La voit-elle cette seconde fille qui tourne autour, fait la sotte et explose de joie comme de tristesse pour éveiller la vie en elle ?
La mère est-elle là ? Où vit-elle dans un ailleurs totalement inaccessible ?
« La mère a un super-pouvoir » me dit ma sœur. « Elle voit les mensonges ».
Pas faux !
Elle ressent souvent les dissonances. Elle voit les mensonges mais ne le sait pas.
Alors la colère gronde dans le ventre de la mère.
Ce qui l’agite ce ne sont pas les mensonges éhontés. Ceux-là sont bien trop évidents pour s’attarder dessus.
Non, ce qui fait fureur au dedans de la mère ce sont les avatars. Les mensonges dont les auteurs ne sont même pas conscients. Toutes ces histoires que chacun se raconte et qui sonnent faux.
Mais que voit la mère?
Ce voile, ce brouillard de mensonges qui nous entourent.
Elle sent les relents âcres et les parfums acides qui l’accompagnent.
Elle ne parvient pas toutefois pas à mettre le doigt dessus. C’est pour ça qu’elle se malmène.
Elle prend les effluves nauséabondes qui émanent des autres et les mèle à son aura.
Elle s’approprie alors leurs moisissures
Comme le signe de sa propre putréfaction.
La mère voit les faux-semblants derrière lesquels le monde se cache. Et tant que son super-pouvoir ne sera pas reconnu, la mère sera tourmentée.

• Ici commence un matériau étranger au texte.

(** X27. The palette [createWards] hands out is a rearrangement of
    [Model.WARDS]: the three exchanges stay inside the array, lose and
    add nothing, and never reach the last entry, which stays the final
    MerchantWard. *)
Theorem CreateWards_palette_rearranges (st : Random.state) :
  Random.valid st ->
  exists (wards : list WardKind) (st' : Random.state),
    CreateWards.palette st = Some (wards, st')
    /\ Permutation wards CreateWards.WARDS
    /\ length wards = 36%nat
    /\ nth_error wards 35 = Some MerchantWard
    /\ Random.valid st'.
Proof.
  intros Hv. unfold CreateWards.palette.
  destruct (CreateWards_shuffle_spec Slum (length CreateWards.WARDS / 10) CreateWards.WARDS st Hv)
    as (wards & st' & Eq & Hp & Hlast & Hv').
  { cbn. lia. }
  exists wards, st'. split; [exact Eq |]. split; [exact Hp |].
  assert (Hlen : length wards = 36%nat) by (rewrite (Permutation_length Hp); reflexivity).
  split; [exact Hlen |]. split; [| exact Hv'].
  change (List.last CreateWards.WARDS Slum) with MerchantWard in Hlast.
  rewrite <- Hlast.
  destruct (exists_last (l := wards)) as (l' & z & ->).
  { intros ->. discriminate Hlen. }
  rewrite last_app_singleton.
  rewrite length_app in Hlen. cbn [length] in Hlen.
  rewrite nth_error_app2 by lia.
  replace (35 - length l')%nat with 0%nat by lia. reflexivity.
Qed.

Lemma CreateWards_palette_rearranges_witness :
  Random.valid 42%Z
  /\ exists (wards : list WardKind) (st' : Random.state),
       CreateWards.palette 42%Z = Some (wards, st')
       /\ Permutation wards CreateWards.WARDS.
Proof.
  assert (Hv : Random.valid 42%Z) by (unfold Random.valid; lia).
  split; [exact Hv |].
  destruct (CreateWards_palette_rearranges 42%Z Hv) as (wards & st' & Eq & Hp & _).
  exists wards, st'. split; [exact Eq | exact Hp].
Defined.

(** ** GeomUtils *)

(** X28. [intersectLines] returns [null] for parallel lines, and
    otherwise parameters that put one and the same point on both lines. *)
Theorem GeomUtils_intersectLines_meets (x1 y1 dx1 dy1 x2 y2 dx2 dy2 : Q) :
  match GeomUtils.intersectLines x1 y1 dx1 dy1 x2 y2 dx2 dy2 with
  | Some tp =>
      (1 # 10000) <= Qabs (GeomUtils.cross dx1 dy1 dx2 dy2)
      /\ x1 + dx1 * Point.x tp == x2 + dx2 * Point.y tp
      /\ y1 + dy1 * Point.x tp == y2 + dy2 * Point.y tp
  | None => Qabs (GeomUtils.cross dx1 dy1 dx2 dy2) < 1 # 10000
  end.
Proof.
  destruct (GeomUtils.intersectLines x1 y1 dx1 dy1 x2 y2 dx2 dy2) as [tp |] eqn:E.
  - split; [| exact (GeomUtils_intersectLines_sound _ _ _ _ _ _ _ _ _ E)].
    unfold GeomUtils.intersectLines in E. unfold GeomUtils.cross.
    destruct (Qltb (Qabs (dx1 * dy2 - dy1 * dx2)) (1 # 10000)) eqn:Ed; [discriminate E |].
    apply Qltb_false in Ed. exact Ed.
  - unfold GeomUtils.intersectLines in E. unfold GeomUtils.cross.
    destruct (Qltb (Qabs (dx1 * dy2 - dy1 * dx2)) (1 # 10000)) eqn:Ed; [| discriminate E].
    apply Qltb_true in Ed. exact Ed.
Qed.

(** [interpolate(p1, p2, ratio)] is [p1] at ratio 0, [p2] at ratio
    1 and the midpoint at the default ratio; at every ratio it lies on the
    line through [p1] and [p2]. *)
Lemma GeomUtils_interpolate_on_line (p1 p2 : Point.t) (ratio : Q) :
  Point.same (GeomUtils.interpolate p1 p2 0) p1
  /\ Point.same (GeomUtils.interpolate p1 p2 1) p2
  /\ Point.same (GeomUtils.interpolate p1 p2 (1 # 2))
                (Point.scale (Point.add p1 p2) (1 # 2))
  /\ Shoelace.orient p1 p2 (GeomUtils.interpolate p1 p2 ratio) == 0.
Proof.
  unfold Point.same, GeomUtils.interpolate, Shoelace.orient, GeomUtils.cross,
    Point.scale, Point.add.
  cbn [Point.x Point.y]. repeat split; ring.
Qed.

(** ** Point.equals *)

Lemma Qltb_wd (a a' b b' : Q) : a == a' -> b == b' -> Qltb a b = Qltb a' b'.
Proof.
  intros Ea Eb.
  destruct (Qltb a b) eqn:E1; destruct (Qltb a' b') eqn:E2; try reflexivity.
  - apply Qltb_true in E1. apply Qltb_false in E2. lra.
  - apply Qltb_false in E1. apply Qltb_true in E2. lra.
Qed.

(** X29. [equals] compares within a tolerance: it is symmetric, and
    reflexive for a positive tolerance, but it is not transitive, and
    nothing equals [null]. *)
Theorem Point_equals_is_a_tolerance (p q : Point.t) (epsilon : Q) :
  Point.equals p (Some q) epsilon = Point.equals q (Some p) epsilon
  /\ (0 < epsilon -> Point.equals p (Some p) epsilon = true)
  /\ Point.equals p None epsilon = false
  /\ (Point.equals (Point.mk 0 0) (Some (Point.mk (6 # 100000) 0)) Point.EPSILON = true
      /\ Point.equals (Point.mk (6 # 100000) 0) (Some (Point.mk (12 # 100000) 0)) Point.EPSILON
         = true
      /\ Point.equals (Point.mk 0 0) (Some (Point.mk (12 # 100000) 0)) Point.EPSILON = false).
Proof.
  split; [| split; [| split; [reflexivity | vm_compute; repeat split; reflexivity]]].
  - unfold Point.equals.
    assert (Ex : Qabs (Point.x p - Point.x q) == Qabs (Point.x q - Point.x p)).
    { rewrite <- (Qabs_opp (Point.x p - Point.x q)). apply Qabs_wd. ring. }
    assert (Ey : Qabs (Point.y p - Point.y q) == Qabs (Point.y q - Point.y p)).
    { rewrite <- (Qabs_opp (Point.y p - Point.y q)). apply Qabs_wd. ring. }
    rewrite (Qltb_wd _ _ _ _ Ex (Qeq_refl epsilon)).
    rewrite (Qltb_wd _ _ _ _ Ey (Qeq_refl epsilon)). reflexivity.
  - intros He. unfold Point.equals.
    assert (Zx : Qabs (Point.x p - Point.x p) == 0).
    { assert (E0 : Point.x p - Point.x p == 0) by ring. rewrite E0. reflexivity. }
    assert (Zy : Qabs (Point.y p - Point.y p) == 0).
    { assert (E0 : Point.y p - Point.y p == 0) by ring. rewrite E0. reflexivity. }
    rewrite !Qltb_intro; [reflexivity | lra | lra].
Qed.

(** ** Ward.createOrthoBuilding: the fallback *)

Lemma Ward_attempts_nonempty (Math_sqrt : Q -> Q) (Math_pow : Q -> Q -> Q)
      (fuel : nat) (minBlockSq fill : Q) (poly : Polygon.t) (c1 c2 : Point.t) :
  forall (remaining : nat) (st st' : Random.state) (blocks : list Polygon.t),
    Ward.attempts Math_sqrt Math_pow remaining fuel minBlockSq fill poly c1 c2 st
    = Ward.Ret blocks st' ->
    blocks <> [].
Proof.
  induction remaining as [| remaining IH]; intros st st' blocks H;
    cbn [Ward.attempts] in H.
  - injection H as <- _. discriminate.
  - destruct (Ward.slice Math_sqrt Math_pow fuel minBlockSq fill poly c1 c2 st)
      as [bs st1 | e |]; try discriminate H.
    destruct bs as [| b bs].
    + eapply IH. exact H.
    + injection H as <- _. discriminate.
Qed.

Parce qu’elle ne sait pas qu’elle perçoit les mensonges – ou parce que ses parents, avant elle, ont nié ses perceptions- la mère se punit.

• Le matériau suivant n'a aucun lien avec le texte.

Definition perform (st : state) (o : operation) : state :=
  match o with
  | Log addr ty res ua now fraction => (logConnection addr ty res ua now fraction st).2
  | UpdateBytes connectionId bytes now => updateConnectionBytes connectionId bytes now st
  | Close connectionId now => closeConnection connectionId now st
  | Tick now => performSecurityAnalysis now (cleanupOldConnections now st)
  end.

Definition performAll (os : list operation) (st : state) : state :=
  fold_left perform os st.

(** The bounds the analyzer keeps its memory within. *)
Definition bounded (st : state) : Prop :=
  Forall (fun kv : string * list ConnectionData =>
            Z.of_nat (List.length kv.2) <= maxConnectionHistory) (connections st)
  ∧ Z.of_nat (List.length (suspiciousActivity (metrics st))) <= 100.

(** The activities of a type among those emitted after the first [n]. *)
Definition raised (ty : ActivityType) (n : nat) (st : state) : list SuspiciousActivity :=
  List.filter
    (fun a => match a_type a, ty with
              | rapid_requests, rapid_requests
              | large_download, large_download
              | unusual_pattern, unusual_pattern => true
              | _, _ => false
              end)
    (skipn n (emitted st)).

(** Nine downloads of one address, one per second. *)
Definition nineDownloads : state :=
  performAll
    (List.map (fun i => Log "203.0.113.5" file_download (Some "xl.dat") None
                            (sampleTime + 1000 * i) [])
              (seqZ 0 9))
    create.

End ConnectionAnalyzer.

(* ===================================================================== *)
(** * Packet Crafter (malicious_client packet/PacketCrafter.ts) *)
(* ===================================================================== *)

Module PacketCrafter.

Record TCPFlags : Type := mkTCPFlags {
  fin : bool; syn : bool; rst : bool; psh : bool;
  ack : bool; urg : bool; ece : bool; cwr : bool
}.

(** The window size is a number that need not be an integer. *)
Record TCPPacket : Type := mkTCPPacket {
  sourceIP : string;
  sourcePort : Z;
  destIP : string;
  destPort : Z;
  sequenceNumber : Z;
  ackNumber : Z;
  windowSize : Q;
  flags : TCPFlags;
  length : Z
}.

Definition getLocalIP : string := "127.0.0.1".

(** [createOptimisticACKPacket]; [randomPort] is the value of
    [getRandomPort()], read when no source port is given (or port 0). *)
Definition createOptimisticACKPacket (destIP : string) (destPort : Z)
    (sequenceNumber optimisticAckNumber : Z) (windowSize : Q)
    (sourceIP : option string) (sourcePort : option Z) (randomPort : Z) : TCPPacket :=
  {| sourceIP := match sourceIP with
                 | Some s => if JS.str_truthy s then s else getLocalIP
                 | None => getLocalIP
                 end;
     sourcePort := match sourcePort with
                   | Some p => if p =? 0 then randomPort else p
                   | None => randomPort
                   end;
     destIP := destIP;
     destPort := destPort;
     sequenceNumber := sequenceNumber;
     ackNumber := optimisticAckNumber;
     windowSize := windowSize;
     flags := mkTCPFlags false false false false true false false false;
     length := 20 |}.

End PacketCrafter.

(* ===================================================================== *)
(** * Attack Orchestrator (malicious_client OptimisticACKAttacker.ts) *)
(* ===================================================================== *)

Module Attacker.

Inductive TransferType : Type := download | streaming.

Record AttackConfig : Type := mkAttackConfig {
  targetHost : string;
  targetPort : Z;
  attackDuration : Z;
  packetInterval : Z;
  ackAdvanceSize : Z;
  windowScale : Q;
  enableTransfer : bool;
  transferType : TransferType;
  transferUrl : option string;
  streamId : option string;
  measureSpeed : bool
}.

(** The fields of the class that the constructor initialises, the
    counters of [AttackMetrics] among them. *)
Record OptimisticACKAttacker : Type := mkAttacker {
  config : AttackConfig;
  isAttackActive : bool;
  sequenceNumber : Z;
  ackNumber : Z;
  packetsPressed : Z;
  successfulAcks : Z;
  totalDataTransferred : Z;
  transferActive : bool
}.

(** An optional string is falsy when absent or empty. *)
Definition present (o : option string) : bool :=
  match o with
  | Some s => JS.str_truthy s
  | None => false
  end.

Definition withTransfer (url : option string) (sid : option string) (c : AttackConfig)
  : AttackConfig :=
  mkAttackConfig (targetHost c) (targetPort c) (attackDuration c) (packetInterval c)
    (ackAdvanceSize c) (windowScale c) (enableTransfer c) (transferType c)
    url sid (measureSpeed c).

Definition baseUrl (c : AttackConfig) : string :=
  "http://" +:+ targetHost c +:+ ":" +:+ JS.Z_to_string (targetPort c).

(** [validateConfig]: the message of the error thrown, or the
    configuration with its transfer options filled in. *)
Definition validateConfig (c : AttackConfig) : string + AttackConfig :=
  if negb (JS.str_truthy (targetHost c)) || (String.length (targetHost c) =? 0)%nat then
    inl "Target host is required"
  else if (targetPort c <=? 0) || (65535 <? targetPort c) then
    inl "Target port must be between 1 and 65535"
  else if attackDuration c <=? 0 then
    inl "Attack duration must be positive"
  else if packetInterval c <=? 0 then
    inl "Packet interval must be positive"
  else if ackAdvanceSize c <=? 0 then
    inl "ACK advance size must be positive"
  else if enableTransfer c then
    match transferType c with
    | download =>
        if negb (present (transferUrl c))
        then inr (withTransfer (Some (baseUrl c +:+ "/download/xl.dat")) (streamId c) c)
        else inr c
    | streaming =>
        let sid := if negb (present (streamId c)) then "demo-stream"
                   else default "" (streamId c) in
        inr (withTransfer
               (Some (baseUrl c +:+ "/stream/" +:+ sid +:+ "/playlist.m3u8"))
               (Some sid) c)
    end
  else inr c.

(** The constructor: an error, or the new orchestrator. *)
Definition construct (c : AttackConfig) : string + OptimisticACKAttacker :=
  match validateConfig c with
  | inl message => inl message
  | inr c' => inr (mkAttacker c' false 0 0 0 0 0 false)
  end.

(** ** Chunked download *)

(** A range request: the first and the last byte asked for. *)
Definition span : Type := (Z * Z)%type.

(** [`bytes=${start}-${end}`], the Range header of [downloadChunk]. *)
Definition rangeHeader (r : span) : string :=
  "bytes=" +:+ JS.Z_to_string r.1 +:+ "-" +:+ JS.Z_to_string r.2.

(** How [performChunkedDownload] ends: all chunks downloaded, a chunk
    request rejected (the error leaves the loop), or the fuel of the
    model exhausted.  The list holds the requests issued, in order. *)
Inductive downloadResult : Type :=
| Completed (requests : list span)
| Failed (requests : list span)
| OutOfFuel (requests : list span).

Definition issue (r : span) (res : downloadResult) : downloadResult :=
  match res with
  | Completed rs => Completed (r :: rs)
  | Failed rs => Failed (r :: rs)
  | OutOfFuel rs => OutOfFuel (r :: rs)
  end.

Section ChunkedDownload.
(** Whether the request for a span resolves. *)
Variable downloadChunk : span → bool.

(** The [while (currentOffset < totalSize)] loop. *)
Fixpoint chunkLoop (fuel : nat) (chunkSize totalSize currentOffset : Z)
  : downloadResult :=
  if currentOffset <? totalSize then
    match fuel with
    | O => OutOfFuel []
    | S fuel' =>
        let endOffset := Z.min (currentOffset + chunkSize - 1) (totalSize - 1) in
        if downloadChunk (currentOffset, endOffset) then
          issue (currentOffset, endOffset)
                (chunkLoop fuel' chunkSize totalSize (endOffset + 1))
        else Failed [(currentOffset, endOffset)]
    end
  else Completed [].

Elle se pense mauvaise ou jugeante. Elle se fustige pour ses visions lucides.
Elle cherche à se donner tort comme son père avant elle.

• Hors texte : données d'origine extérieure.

(** What [send] leaves behind after a failed write, seen from outside. *)
Lemma send_failure_effects s m e :
  closed (self s) = false ->
  writeFailure (response (self s)) = Some e ->
  returns (onerror (self s)) ->
  fst (send m s) = Return tt /\
  closed (self (snd (send m s))) = true /\
  (exists rest,
      trace (world (snd (send m s))) =
      trace (world s) ++
        Console "Error sending SSE event:" (Some e) :: reported (self s) e ++ rest) /\
  (exists part, part `prefix_of` closeFrame /\
      chunks (response (self (snd (send m s)))) =
      chunks (response (self s)) ++
        writtenBeforeFailure "message" (response (self s)) ++ part).
Proof.
  open_state s. cbn. intros -> Hfail Herr.
  apply writeFailure_Some in Hfail. cbn in Hfail.
  destruct Hfail as [[plan' ->] | [plan' ->]]; unfold reported, writtenBeforeFailure;
    unfold_js; run_with close_facts; try callback_contra;
    repeat match goal with H : _ /\ _ |- _ => destruct H end;
    unfold closeWrites, grows in *; cbn in *;
    repeat match goal with H : exists _, _ |- _ => destruct H as [? H] end;
    repeat match goal with H : _ /\ _ |- _ => destruct H end;
    (split; [reflexivity|]); (split; [assumption|]);
    (split; [ match goal with H : trace _ = _ |- _ => rewrite H end;
              rewrite <- ?app_assoc; cbn; eexists; reflexivity
            | match goal with H : chunks _ = _ |- _ => rewrite H end;
              rewrite <- ?app_assoc; cbn; eexists; split; [eassumption | reflexivity] ]).
Qed.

Puis là voilà emportée par la colère.
Car la vérité n’est jamais reconnue et le sentiment d’injustice et de rejet se colle à elle comme un vieux sparadrap défréchi .
La mère regarde le monde à travers ses lectures,
Cachée derrière un livre, les yeux grand ouverts et la bouche bien fermée.
Elle la ferme la plupart du temps. Incomprise. Trop pertinente pour ce monde qui préfère l’illusion, la politesse dégoulinante, les faux-semblants, les paillettes et le déni à sa réserve et son authenticité.
La mère est sensible mais fuit la sensiblerie.
Elle est perspicace mais s’excuse et se défend bien souvent d’avoir une opinion tranchée sur quoi que ce soit.
Souvent, la mère ravale sa bile, courbe l’échine et met au rabais ses élans de rébellion et de révolte. Elle porte la rage des femmes asservies tout en l’élevant au rang d’ultime obligation.
La mère s’en veut de ne pas être mère comme il se doit puisqu’elle ne se tortille pas de douleur en notre absence.
Pourquoi le devrait-elle? Elle nous nourrit de loin par cette présence intense et discrète qui lui est propre.
Elle est tel un arbre sous lequel se reposer et s’appuyer.
Même si elle ressemble parfois à s’y méprendre à un satellite qui gravite autour du père et de notre fratrie pour anticiper les besoins et combler toutes les attentes.
Parfois, je me questionne sur son plaisir ou son désir.
Je me demande où s’amuse la mère ?
A- t’elle des intérêts autres que la lecture? Rit-elle à gorge déployée avec des amies ?
Jouit-elle parfois du corps et des délices des sens ? ou se perd-elle comme moi sous le poids des diktats sociétaux pour contrôler l’animal sauvage qui grogne en elle.
Tout semble être motivé par la contrainte, l’obligation et le perfectionnisme.
Pour ne pas être comme sa mère, elle s’impose des exigences sans fin : de repas sains, d’économie, de propreté et de rangement.
Elle s’épuise aussi de cela et c’est pourquoi il faut rester attentive à ses fluctuations d’humeur ou d’énergie. Ce qui n’est pas simple, car elle laisse peu entrevoir ses faiblesses.
La mère ne veut pas gêner,
Ni prendre trop de place.
Et puis tout à coup, la mère éclate de rire et ne peut plus se reprendre.
Ses yeux rivés sur son bouquin pleurent d’une jubilation profonde.
Elle lâche sa prise,
dépose son livre sur ses genoux pour se tenir le ventre et se tordre de rire. Nous la regardons avec tellement de surprise, comme si nous le découvrions pour la première fois.
Elle brille alors d’une ardeur fervente.
Plus je regarde la mère et plus je la vois à travers de la fumée de ses propres jugements.
Je vois …
Que la mère n’est point satellite
Mais astre solaire
Un astre autour duquel nous parvenons à réunir sans concession notre désir d’être réchauffés.
C’est ça le mensonge de la mère
Se faire passer pour optionnelle alors qu’elle est le CENTRE de notre Univers.